A motor is the workhorse of our industry. The issues of preventive and condition-based maintenance, online monitoring, system fault detection, diagnosis, and prognosis are of increasing importance. Different internal motor faults (e.g., inter-turn short circuits, broken bearings, broken rotor bars) along with external motor faults (e.g., phase failure, mechanical overload, blocked rotor) are expected to happen sooner or later. This paper introduces the fault detection technique of induction motors based upon the stator current.
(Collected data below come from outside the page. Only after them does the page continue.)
(** One key of the configuration. *)
Definition processConfig_pair (server : Server)
    (acc : ServiceRouterConfig * gmap string string) (sc : string * string)
  : ServiceRouterConfig * gmap string string :=
  if (String.eqb sc.1 (GetRouterConfigPath server) && negb (Z.eqb (len sc.2) 0))%bool
  then ((json_Unmarshal sc.2 ServiceRouterConfig_zero).1, acc.2)
  else if (strings_Contains sc.1 (GetConfigsPath server) && negb (Z.eqb (len sc.2) 0))%bool
  then (acc.1, <[sc.1 := sc.2]> acc.2)
  else acc.

Definition processConfig_config (server : Server) (kvPairs : list (string * string))
  : ServiceConfig :=
  let '(router, configs) :=
    foldl (processConfig_pair server) (ServiceRouterConfig_zero, ∅) kvPairs in
  {| sc_Router := router; sc_Configs := Some configs |}.

Definition processConfig (server : Server) (kvPairs : list (string * string))
    (lastIndex : Z) cr : ConsulRegistry Sub * list (notification Sub) :=
  let '(cr, isUpdate) := checkUpdate (GetConfigPath server) lastIndex cr in
  if (Nat.eqb (length kvPairs) 0 || negb isUpdate)%bool then (cr, [])
  else
    (cr, match configSubscribers cr !! sv_ServiceName server with
         | Some subscribers =>
             (λ s, ConfigNotify s (sv_ServiceName server)
                     (processConfig_config server kvPairs)) <$> subscribers
         | None => []
         end).

Definition GetConfig (kv : KVS) (serviceName : string) cr
  : ConsulRegistry Sub * list (notification Sub) :=
  let server := with_name serviceName in
  let '(cr, changed) := checkConfigUpdate kv server cr in
  if negb changed then (cr, [])
  else
    match kv_List (GetConfigPath server) kv with
    | inr _ => (cr, [])
    | inl (result, lastIndex) => processConfig server result lastIndex cr
    end.

(** ** Writing the store; [now] is the clock in milliseconds *)

Definition checkServerValid (server : Server) : bool :=
  negb (Z.eqb (len (sv_ServiceName server)) 0).

(** The server as it is stored: the time set and no slice or map [nil]. *)
Definition registered_server (now : Z) (s : Server) : Server :=
  mkServer (sv_Host s) (sv_Port s) (sv_ServiceName s) (sv_Protocol s) (sv_Status s)
    (u64 now) (sv_Weight s)
    (Some (default [] (sv_ShardList s)))
    (Some (default [] (sv_AvailableShardList s)))
    (Some (default [] (sv_FollowerShardList s)))
    (Some (default [] (sv_FollowerAvailableShardList s)))
    (Some (default ∅ (sv_OtherSettings s)))
    (Some (default [] (sv_PartitionList s)))
    (sv_IsEdgeNode s) (sv_Idc s) (sv_Dc s).

Definition RegisterServer (now : Z) (server : Server) (kv : KVS) : KVS * option error :=
  if negb (checkServerValid server) then (kv, Some ErrInvalidServer)
  else
    let server := registered_server now server in
    match json_Marshal server with
    | inr err => (kv, Some err)
    | inl json => kv_Put (GetNodePath server) json kv
    end.

Definition UnregisterServer (server : Server) (kv : KVS) : KVS * option error :=
  if negb (checkServerValid server) then (kv, Some ErrInvalidServer)
  else kv_Delete (GetNodePath server) kv.

Definition UnregisterConfig (server : Server) (kv : KVS) : KVS * option error :=
  if negb (checkServerValid server) then (kv, Some ErrInvalidServer)
  else kv_DeleteTree (GetConfigPath server) kv.

Definition Available (now : Z) (server : Server) (kv : KVS) : KVS * option error :=
  RegisterServer now (set_sv_Status ServerStatus_AVAILABLE server) kv.

Definition Unavailable (server : Server) (kv : KVS) : KVS * option error :=
  UnregisterServer (set_sv_Status ServerStatus_UNAVAILABLE server) kv.

Definition updateConfigVersion (now : Z) (server : Server) (kv : KVS) : KVS * bool :=
  let '(kv, err) := kv_Put (GetConfigVersionPath server) (Itoa now) kv in
  (kv, bool_decide (err = None)).

Definition PutRouterConfig (now : Z) (server : Server) (config : ServiceRouterConfig)
    (kv : KVS) : KVS * option error :=
  match json_Marshal config with
  | inr err => (kv, Some err)
  | inl j =>
      let '(kv, err) := kv_Put (GetRouterConfigPath server) j kv in
      let kv := match err with
                | Some _ => (updateConfigVersion now server kv).1
                | None => kv
                end in
      (kv, err)
  end.

(** The loop over the configurations; [inr err] is the early return. *)
Fixpoint PutServiceConfigs_loop (path : string) `{Json string}
    (configs : list (string * string)) (kv : KVS) : KVS * option error :=
  match configs with
  | [] => (kv, None)
  | (k, v) :: configs =>
      match json_Marshal v with
      | inr err => (kv, Some err)
      | inl j =>
          let '(kv, err) := kv_Put (path +:+ k) j kv in
          match err with
          | Some err => (kv, Some err)
          | None => PutServiceConfigs_loop path configs kv
          end
      end
  end.

Definition PutServiceConfigs `{MapOrder} `{Json string} (now : Z) (server : Server)
    (configs : option (gmap string string)) (kv : KVS) : KVS * option error :=
  let path := GetConfigsPath server in
  match configs with
  | None => kv_Put path "" kv
  | Some configs =>
      let '(kv, err) := PutServiceConfigs_loop path (map_range configs) kv in
      match err with
      | Some err => (kv, Some err)
      | None => ((updateConfigVersion now server kv).1, None)
      end
  end.
End Store.
End Registry.

(** ** What the code relies on of the store

    [kv_view] is what the store holds and [kv_index] the index of a prefix:
    a [Put] that reports success is in the store and moves the index of the
    prefixes of its key, reads that succeed return what is there. *)
Class ConsulKVLaws (KVS : Type) `{ConsulKV KVS} := {
  kv_view : KVS → gmap string string;
  kv_index : KVS → string → Z;
  kv_Put_ok k v s s' : kv_Put k v s = (s', None) →
    kv_view s' = <[k := v]> (kv_view s) ∧
    ∀ p, String.prefix p k = true → kv_index s' p ≠ kv_index s p;
  kv_Get_ok k s r : kv_Get k s = inl r → r = kv_view s !! k;
  kv_List_ok p s l i : kv_List p s = inl (l, i) → i = kv_index s p ∧
    ∀ k v, (k, v) ∈ l ↔ kv_view s !! k = Some v ∧ String.prefix p k = true
}.

(** ** Lemmas *)

Lemma prefix_app p s : String.prefix p (p +:+ s) = true.
Proof.
  induction p as [|c p IH]; [by destruct s|].
  change (String.prefix (String c p) (String c (p +:+ s)) = true). cbn [String.prefix].
  destruct (ascii_dec c c); [done|congruence].
Qed.

Lemma append_inj_l (p a b : string) : p +:+ a = p +:+ b → a = b.
Proof.
  induction p as [|c p IH]; [done|]. intros E.
  change (String c (p +:+ a) = String c (p +:+ b)) in E. injection E as E. auto.
Qed.

Section Properties.
Context {Sub : Type} {KVS : Type} {kvOps : ConsulKV KVS} {kvLaws : ConsulKVLaws KVS}
  {jsonServer : Json Server} {jsonRouter : Json ServiceRouterConfig}.
Implicit Types (cr : ConsulRegistry Sub) (kv : KVS).

Lemma checkUpdate_seen key index cr :
  let cr' := (checkUpdate key index cr).1 in checkUpdate key index cr' = (cr', false).
Proof.
  unfold checkUpdate. destruct (Z.eqb_spec index (default 0 (lastIndexes cr !! key))) as [E|E]; cbn.
  - by rewrite <- E, Z.eqb_refl.
  - by rewrite lookup_insert_eq; cbn; rewrite Z.eqb_refl.
Qed.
The fault motors have rotor bar broken or rotor unbalance defect, respectively. The stator currents are measured by the current meters and stored by the time domain. The time domain is not suitable to represent the current signals, so the frequency domain is applied to display the signals. The Fourier Transformer is used for the conversion of the signal. After the conversion of the signals, the features of the signals have to be extracted by the signal processing methods like a wavelet analysis, a spectrum analysis, etc. The discovered features are entered to the pattern classification model such as a neural network model, a polynomial neural network, a fuzzy inference model, etc. This paper describes the fault detection results that use wavelet decomposition. The wavelet analysis is very useful method for the time and frequency domain each. Also it is powerful method to detect the features in the signals.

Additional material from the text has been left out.